Oxidatively Active Plant Phenolics Detected by UHPLC-DAD-MS after Enzymatic and Alkaline Oxidation.

Abstract

We developed a combination of methods to estimate the alkaline oxidative conditions of the midgut of insect larvae and to reveal the alkaline and enzymatic oxidative activities for individual phenolic compounds present in the larval host plants. First, we monitored the in vitro isomerization of 5-O-caffeoylquinic acid (5-CQA) into 3-CQA, 4-CQA and 5-CQA at pH9.0-11.0. Then we calculated the isomer ratios of 3-CQA, 4-CQA and 5-CQA from the frass of eight species of insect herbivores fed on foliage containing 5-CQA. The isomer ratios suggested that the midgut pH of these larvae ranged from 9.4 to around 10.1. Second, we developed an in situ enzymatic oxidation method that enabled oxidation of phenolics in a frozen plant sample at 30°C by species- and tissue-specific enzymes.

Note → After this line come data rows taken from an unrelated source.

(** Calls on the NestJS [Logger]. *)
Inductive LogEntry :=
| LogInfo (msg : string)
| LogWarn (msg : string)
| LogError (msg : string).

(** A message delivered by the broker.  [JSON.parse] either yields a Reading
    or throws. *)
Inductive Payload :=
| Json (content : XRayData)
| NotJson (raw : string).

Record Message := mkMessage {
  deliveryTag : Z;
  content : Payload
}.

(** [channel.ack(msg)] and [channel.nack(msg, allUpTo, requeue)]. *)
Inductive Settlement :=
| Ack (msg : Message)
| Nack (msg : Message) (allUpTo requeue : bool).

(** The amqplib channel, seen through the calls the service makes on it. *)
Record Channel := mkChannel {
  published : list XRayData;       (* handed to [channel.publish], oldest first *)
  settlements : list Settlement;   (* [ack]/[nack] calls, oldest first *)
  publish_throws : bool            (* [channel.publish] throws or rejects *)
}.

(** A [Signal] document.  Optional paths of the schema, and paths the
    pre-save middleware tests for presence, are options. *)
Record Signal := mkSignal {
  sig_deviceId : string;
  sig_timestamp : Z;
  sig_data : list sample;
  sig_dataLength : option Z;
  sig_dataVolume : option Z;
  sig_averageSpeed : option float;
  sig_maxSpeed : option float;
  sig_minSpeed : option float;
  sig_coordinates : option (float * float);
  sig_createdAt : Z;
  sig_updatedAt : Z
}.

(** The [signals] collection behind [signalModel]: its documents in insertion
    order, and whether the store answers at all. *)
Record Store := mkStore {
  docs : list Signal;
  reachable : bool
}.

(** The state the services share: [RabbitMQService.channel], the document
    store, the logger output and the wall clock read by [Date.now()]. *)
Record World := mkWorld {
  channel : option Channel;
  store : Store;
  logs : list LogEntry;
  clock : Z
}.

Definition log (e : LogEntry) (w : World) : World :=
  mkWorld (channel w) (store w) (logs w ++ [e]) (clock w).

Definition set_channel (c : option Channel) (w : World) : World :=
  mkWorld c (store w) (logs w) (clock w).

Definition set_store (s : Store) (w : World) : World :=
  mkWorld (channel w) s (logs w) (clock w).

(** [await new Promise((resolve) => setTimeout(resolve, ms))] *)
Definition sleep (ms : Z) (w : World) : World :=
  mkWorld (channel w) (store w) (logs w) (clock w + ms).

(** The messages handed to the channel so far. *)
Definition published_of (w : World) : list XRayData :=
  match channel w with
  | Some ch => published ch
  | None => []
  end.

(** The acknowledgements made on the channel so far. *)
Definition settlements_of (w : World) : list Settlement :=
  match channel w with
  | Some ch => settlements ch
  | None => []
  end.

(** ** Publisher and Consumer: [RabbitMQService] *)

Module RabbitMQService.

(** [publishXRayData(data)] *)
Definition publishXRayData (d : XRayData) (w : World) : Result unit * World :=
  match channel w with
  | None => (Throw ChannelNotInitialized, w)
  | Some ch =>
      if publish_throws ch
      then (Throw PublishFailed,
            log (LogError "Failed to publish X-ray data:") w)
      else (Ok tt,
            log (LogInfo (String.append "Published X-ray data for device: "
                                        (deviceId d)))
                (set_channel
                   (Some (mkChannel (published ch ++ [d]) (settlements ch)
                                    (publish_throws ch))) w))
  end.

(** [this.channel?.ack(msg)] *)
Definition ack (msg : Message) (w : World) : World :=
  match channel w with
  | None => w
  | Some ch =>
      set_channel
        (Some (mkChannel (published ch) (settlements ch ++ [Ack msg])
                         (publish_throws ch))) w
  end.

(** [this.channel?.nack(msg, allUpTo, requeue)] *)
Definition nack (msg : Message) (allUpTo requeue : bool) (w : World) : World :=
  match channel w with
  | None => w
  | Some ch =>
      set_channel
        (Some (mkChannel (published ch)
                         (settlements ch ++ [Nack msg allUpTo requeue])
                         (publish_throws ch))) w
  end.

(** [JSON.parse(msg.content.toString()) as XRayData] *)
Definition JSON_parse (p : Payload) : Result XRayData :=
  match p with
  | Json d => Ok d
  | NotJson _ => Throw JsonSyntaxError
  end.

(** A listener registered with [on('xray-data', listener)]: what its call
    does before it returns, and whether it returns or throws. *)
Definition Listener : Type := XRayData -> World -> Result unit * World.

(** [this.emit('xray-data', content)]: the listeners run synchronously, in
    registration order; the first one that throws ends the emit. *)
Fixpoint emit (listeners : list Listener) (d : XRayData) (w : World)
  : Result unit * World :=
  match listeners with
  | [] => (Ok tt, w)
  | l :: rest =>
      match l d w with
      | (Ok _, w') => emit rest d w'
      | (Throw e, w') => (Throw e, w')
      end
  end.

(** The callback handed to [channel.consume] by [startConsumer]. *)
Definition onMessage (listeners : list Listener) (msg : option Message)
  (w : World) : World :=
  match msg with
  | None => w
  | Some m =>
      match JSON_parse (content m) with
      | Ok d =>
          let w1 :=
            log (LogInfo (String.append "Received X-ray data from device: "
                                        (deviceId d))) w in
          match emit listeners d w1 with
          | (Ok _, w2) => ack m w2
          | (Throw _, w2) =>
              nack m false true (log (LogError "Error processing message:") w2)
          end
      | Throw _ =>
          nack m false true (log (LogError "Error processing message:") w)
      end
  end.

End RabbitMQService.

(** ** Pre-save middleware: [SignalSchema.pre('save', ...)] *)

Module SignalSchema.

(** [this.data.reduce((sum, [, coords]) => sum + coords[i], 0)] *)
Definition total (i : nat) (data : list sample) : float :=
  fold_left (fun sum s => JS.add_undef sum (JS.index (position s) i))
            data zero.

Definition preSave (this : Signal) : Signal :=
  let dataVolume :=
    match sig_dataLength this with
    | Some n =>
        if JS.truthy n
           && negb (bool_decide (sig_dataVolume this = Some (n * 3)))
        then Some (n * 3)
        else sig_dataVolume this
    | None => sig_dataVolume this
    end in
  let coordinates :=
    match sig_coordinates this with
    | None =>
        if (0 <? Z.of_nat (length (sig_data this)))%Z
        then Some ((total 0 (sig_data this) / JS.length_f (sig_data this))%float,
                   (total 1 (sig_data this) / JS.length_f (sig_data this))%float)
        else None
    | Some c => Some c
    end in
  mkSignal (sig_deviceId this) (sig_timestamp this) (sig_data this)
           (sig_dataLength this) dataVolume
           (sig_averageSpeed this) (sig_maxSpeed this) (sig_minSpeed this)
           coordinates (sig_createdAt this) (sig_updatedAt this).

End SignalSchema.

(** ** The document store behind [signalModel] (Mongoose model of [Signal]) *)

Module SignalModel.

(** The document built from a DTO, stamped by [timestamps: true]. *)
Definition document_of (dto : CreateSignalDto) (now : Z) : Signal :=
  mkSignal (dto_deviceId dto) (dto_timestamp dto) (dto_data dto)
           (Some (dto_dataLength dto)) (Some (dto_dataVolume dto))
           (Some (dto_averageSpeed dto)) (Some (dto_maxSpeed dto))
           (Some (dto_minSpeed dto)) (Some (dto_coordinates dto)) now now.

(** [signalModel.create(dto)]: the document goes through the pre-save
    middleware and is appended to the collection; an unreachable store
    rejects. *)
Definition create (dto : CreateSignalDto) (w : World) : Result Signal * World :=
  if reachable (store w)
  then
    let doc := SignalSchema.preSave (document_of dto (clock w)) in
    (Ok doc, set_store (mkStore (docs (store w) ++ [doc]) true) w)
  else (Throw StoreFailure, w).

(** A query under construction: [find()], [where('deviceId', v)],
    [where('timestamp').gte(a).lte(b)], [limit(n)], [skip(n)]. *)
Record Query := mkQuery {
  q_deviceId : option string;
  q_timestamp : option (Z * Z);
  q_limit : option Z;
  q_skip : option Z
}.

Definition find : Query := mkQuery None None None None.

Definition where_deviceId (v : string) (q : Query) : Query :=
  mkQuery (Some v) (q_timestamp q) (q_limit q) (q_skip q).

Definition where_timestamp_gte_lte (a b : Z) (q : Query) : Query :=
  mkQuery (q_deviceId q) (Some (a, b)) (q_limit q) (q_skip q).

Definition limit (n : Z) (q : Query) : Query :=
  mkQuery (q_deviceId q) (q_timestamp q) (Some n) (q_skip q).

Definition skip (n : Z) (q : Query) : Query :=
  mkQuery (q_deviceId q) (q_timestamp q) (q_limit q) (Some n).

(** Whether a document satisfies the conditions of a query. *)
Definition selects (q : Query) (d : Signal) : bool :=
  match q_deviceId q with
  | Some v => bool_decide (sig_deviceId d = v)
  | None => true
  end
  && match q_timestamp q with
     | Some (a, b) => (a <=? sig_timestamp d) && (sig_timestamp d <=? b)
     | None => true
     end.

(** [query.exec()]: the selected documents, then [skip], then [limit]. *)
Definition exec (q : Query) (s : Store) : Result (list Signal) :=
  if reachable s
  then
    let selected := List.filter (selects q) (docs s) in
    let skipped :=
      match q_skip q with
      | Some n => drop (Z.to_nat n) selected
      | None => selected
      end in
    Ok match q_limit q with
       | Some n => take (Z.to_nat n) skipped
       | None => skipped
       end
  else Throw StoreFailure.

Then we measured the alkaline and enzymatic oxidative activities of the individual phenolics in 20 plant species by quantifying the proportion of the compound concentration lost due to the auto-oxidation of a plant extract at pH10 and due to the enzymatic oxidation of the frozen plant sample at 30°C. Our results showed that both of the oxidative activity types depended primarily on the type of phenolic compound, but the enzymatic oxidative activity depended also on the plant species and tissue type. This combination of methods offers an approach to characterize a wide array of phenolics that are susceptible to oxidation by the plant enzymes and/or by the alkaline conditions estimated to prevail in the insect midgut. We propose that these kinds of compound-specific results could guide future studies on specific plant-herbivore interactions to focus on the phenolics that are likely to be active rather than inactive plant phenolics.